CCTV: pris entre « Pa kone » et « Je ne sais pas »

Spirale (nom féminin) : Courbe qui s’éloigne de plus en plus du point d’origine autour duquel elle décrit des révolutions.
 Depuis quelques mois, le débat fait rage dans la presse, mais surtout sur les pages numériques des réseaux sociaux, au sujet des caméras CCTV à « reconnaissance faciale ». Le point litigieux qu’avancent certains: que l’Etat songe en ce moment à se procurer des caméras CCTV à reconnaissance faciale, pouvant identifier ainsi des personnes grâce à un logiciel spécialisé.
 En temps normal, cette idée, tirée des romans dystopiques, aurait dû sembler farfelue et balayée comme une blague au premier abord. Mais liée à l’autre débat rageant sur les données biométriques de la nouvelle carte d’identité, voilà que les fils se tissent pour dépeindre un tapis orwellien. Dans ce maelstrom de propos, je propose qu’on y réfléchisse sous les axes ci-dessous, en gardant les pieds sur terre.
 Comment, raisonnablement, peut-on contempler l’idée que l’Etat investirait dans un tel arsenal lorsque la force policière mauricienne a du mal à (i) loger ses membres dans des locaux décents (ii) munir ces derniers de chaussures convenables et durables (iii) procurer à ces derniers le matériel nécessaire afin de garantir leur propre sécurité lors des opérations d’intervention (iv) contempler l’idée proposée depuis quelque temps par l’ICAC d’équiper les policiers d’enregistreur audio pour les conversations lors des contrôles routiers (v) mieux équiper les membres du Scene of Crime Office afin que ces derniers ne contaminent pas le lieu du crime eux-mêmes etc. Cette liste est quasi-infinie.
 En vérité, cette spirale aurait pu être évitée si les autorités avaient répondu dès le départ. Mais je comprends leur embarras…

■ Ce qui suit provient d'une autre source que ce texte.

(** * StudyPal: the document ingestion and retrieval pipeline

    A shallow embedding of [backend/utils.py] (text extraction and the
    whitespace chunker) and of [backend/rag.py] (the [RAGSystem] class:
    [ingest_document] and [query]), followed by the properties the
    specification states about them.

    Conventions.
    - A Python [str] is a list of Unicode code points ([N]); [len] is
      [length].  [pystr] turns a Rocq string literal into such a list.
    - A Python [int] is a [Z].
    - A Python [dict] with string keys is a [gmap string _].
    - A call that may raise returns an [outcome]; [try_except] is the
      [try: ... except Exception: ...] statement.  Only [Exception]
      subclasses are modelled: this is what the collaborators raise. *)

From Stdlib Require Import ZArith Decimal DecimalZ Ascii String.
From stdpp Require Import gmap strings list.

Local Open Scope Z_scope.

(** ** Python strings *)

Abbreviation str := (list N) (only parsing).

Definition pystr (s : string) : str :=
  N_of_ascii <$> list_ascii_of_string s.
Arguments pystr : simpl never.

(** [str.isspace] on one code point: the characters CPython's
    [_PyUnicode_IsWhitespace] accepts, which are the separators of
    [str.split()] called without argument. *)
Definition isspace (c : N) : bool :=
  (((9 <=? c) && (c <=? 13)) || ((28 <=? c) && (c <=? 32))
   || (c =? 133) || (c =? 160) || (c =? 5760)
   || ((8192 <=? c) && (c <=? 8202))
   || (c =? 8232) || (c =? 8233) || (c =? 8239) || (c =? 8287)
   || (c =? 12288))%N.

(** [text.split()]: the maximal runs of non-whitespace characters, in
    order.  [word] is the run being scanned. *)
Fixpoint split_from (word : str) (text : str) : list str :=
  match text with
  | [] => match word with [] => [] | _ => [word] end
  | c :: text' =>
      if isspace c then
        match word with
        | [] => split_from [] text'
        | _ => word :: split_from [] text'
        end
      else split_from (word ++ [c]) text'
  end.

Definition split (text : str) : list str := split_from [] text.

(** [sep.join(l)] *)
Fixpoint join (sep : str) (l : list str) : str :=
  match l with
  | [] => []
  | w :: l' => match l' with [] => w | _ => w ++ sep ++ join sep l' end
  end.

(** [l[-k:]] for an integer [k]: the last [k] elements when [k] is
    positive (all of [l] when it has fewer), all of [l] when [k = 0]
    (as [-0 = 0]), and [l] without its first [-k] elements when [k] is
    negative. *)
Definition slice_last {A} (k : Z) (l : list A) : list A :=
  if 0 <? k then drop (length l - Z.to_nat k)%nat l
  else drop (Z.to_nat (- k)) l.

En fait, malgré tout le fanfare qui a accompagné le lancement du projet de surveillance géographique par CCTV, on se serait vite rendu compte que les images des caméras installées ne permettent pas d’identifier les personnes, simplement parce que ces images ne sont pas… de qualité optimale. Confronté à ce problème, dans un dossier quelque part, un haut gradé a dû peut-être demander des recommandations à un technicien, qui a dû répondre peut-être qu’on devrait « invest in cameras that would enable facial recognition ».

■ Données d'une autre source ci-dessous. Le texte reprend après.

(** * Truck-parking facility services: a shallow embedding of the route handlers

    The development follows the TypeScript sources of the map application:

    - [Facilities]: [app/api/facilities/route.ts], the viewport query over
      the enriched OSM snapshot ([loadAndTransformData], [GET]);
    - [Ndw]: the NDW route (DATEX II static table and dynamic status:
      [parseParkingTable], [parseParkingStatus], [GET]);
    - [EuParking]: [app/api/eu-parking/route.ts] ([fetchAndParseEUData]);
    - [Zenodo]: the Zenodo CSV route ([parseCSV]).

    JavaScript numbers are IEEE 754 binary64 values and are modelled by the
    primitive floats of Rocq, which are the same format.  Strings are byte
    strings holding UTF-8 text. *)

From Stdlib Require Import Floats ZArith List Bool String Ascii Lia.
From Stdlib Require Import DecimalString DecimalNat DecimalFacts.
Import ListNotations.

Local Open Scope string_scope.
Local Open Scope list_scope.

(** ** The JavaScript runtime: strings, numbers, arrays *)

Module JS.

(** *** Strings *)

Definition byte_is (n : nat) (c : ascii) : bool := Nat.eqb (nat_of_ascii c) n.

(** The one-byte members of WhiteSpace and LineTerminator:
    TAB, LF, VT, FF, CR and SP. *)
Definition is_ws1 (c : ascii) : bool :=
  let n := nat_of_ascii c in
  (Nat.leb 9 n && Nat.leb n 13) || Nat.eqb n 32.

(** Third byte of the three-byte white space characters starting E2 80:
    U+2000..U+200A, U+2028, U+2029 and U+202F. *)
Definition is_ws_e2_80 (c : ascii) : bool :=
  let n := nat_of_ascii c in
  (Nat.leb 128 n && Nat.leb n 138) || Nat.eqb n 168 || Nat.eqb n 169
  || Nat.eqb n 175.
(** * nscrestc: a Nagios plugin querying the NSClient++ REST API

    Shallow embedding of [nscrestc.go] and proofs about its request
    construction, response interpretation, output line and exit code.

    The program is one [main] function over Go's standard library.  The
    parts of the library whose behaviour is decided by the arguments
    [main] passes (the parsing of the flags, string trimming and
    splitting, query encoding, the JSON decoder driven by the field tags
    of [Query], the dump of the response as far as it touches the body,
    the formatting of numbers) are written out below as executable
    functions; the parts that only produce text for diagnostics or that
    talk to the network are the fields of the class [World], and so is
    the one point at which the JSON decoders of Go toolchains differ. *)

From Stdlib Require Import ZArith NArith String Ascii List Floats DecimalString
  DecimalPos DecimalN.
From stdpp Require Import base option list gmap strings sorting.

Set Warnings "-register-all".
Local Open Scope bool_scope.

(** ** Bytes and strings

    A Go string is a sequence of bytes; [string] with [ascii] characters
    (all 256 values) is that. *)

Definition bytes (s : string) : list ascii := list_ascii_of_string s.
Definition str (l : list ascii) : string := string_of_list_ascii l.
Definition val (c : ascii) : N := N_of_ascii c.

(** *** [unicode/utf8] *)

Module Utf8.

Definition RuneError : N := 0xFFFD.
Definition RuneSelf : N := 0x80.
Definition UTFMax : nat := 4.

 Et paf! Le propos ici était simplement d’avoir des caméras HD ou de qualité suffisante pour pouvoir au moins voir le visage de la personne! Nous tenons le point d’origine de la spirale. A partir de là, une bonne dose d’imagination et une pincée de trop de films hollywoodiens sont suffisantes pour tourbillonner le débat hors contrôle. Telle une personne souffrante qui refuse le diagnostic d’un médecin en préférant les traitements occultes des longanis, la société mauricienne est, malheureusement, ainsi faite: des fois nous préférons l’explication fantastique à l’explication la plus rationnelle… Et dans tout ça, l’opinion publique se fait bercer par les « Pa kone » et les « Je ne sais pas ».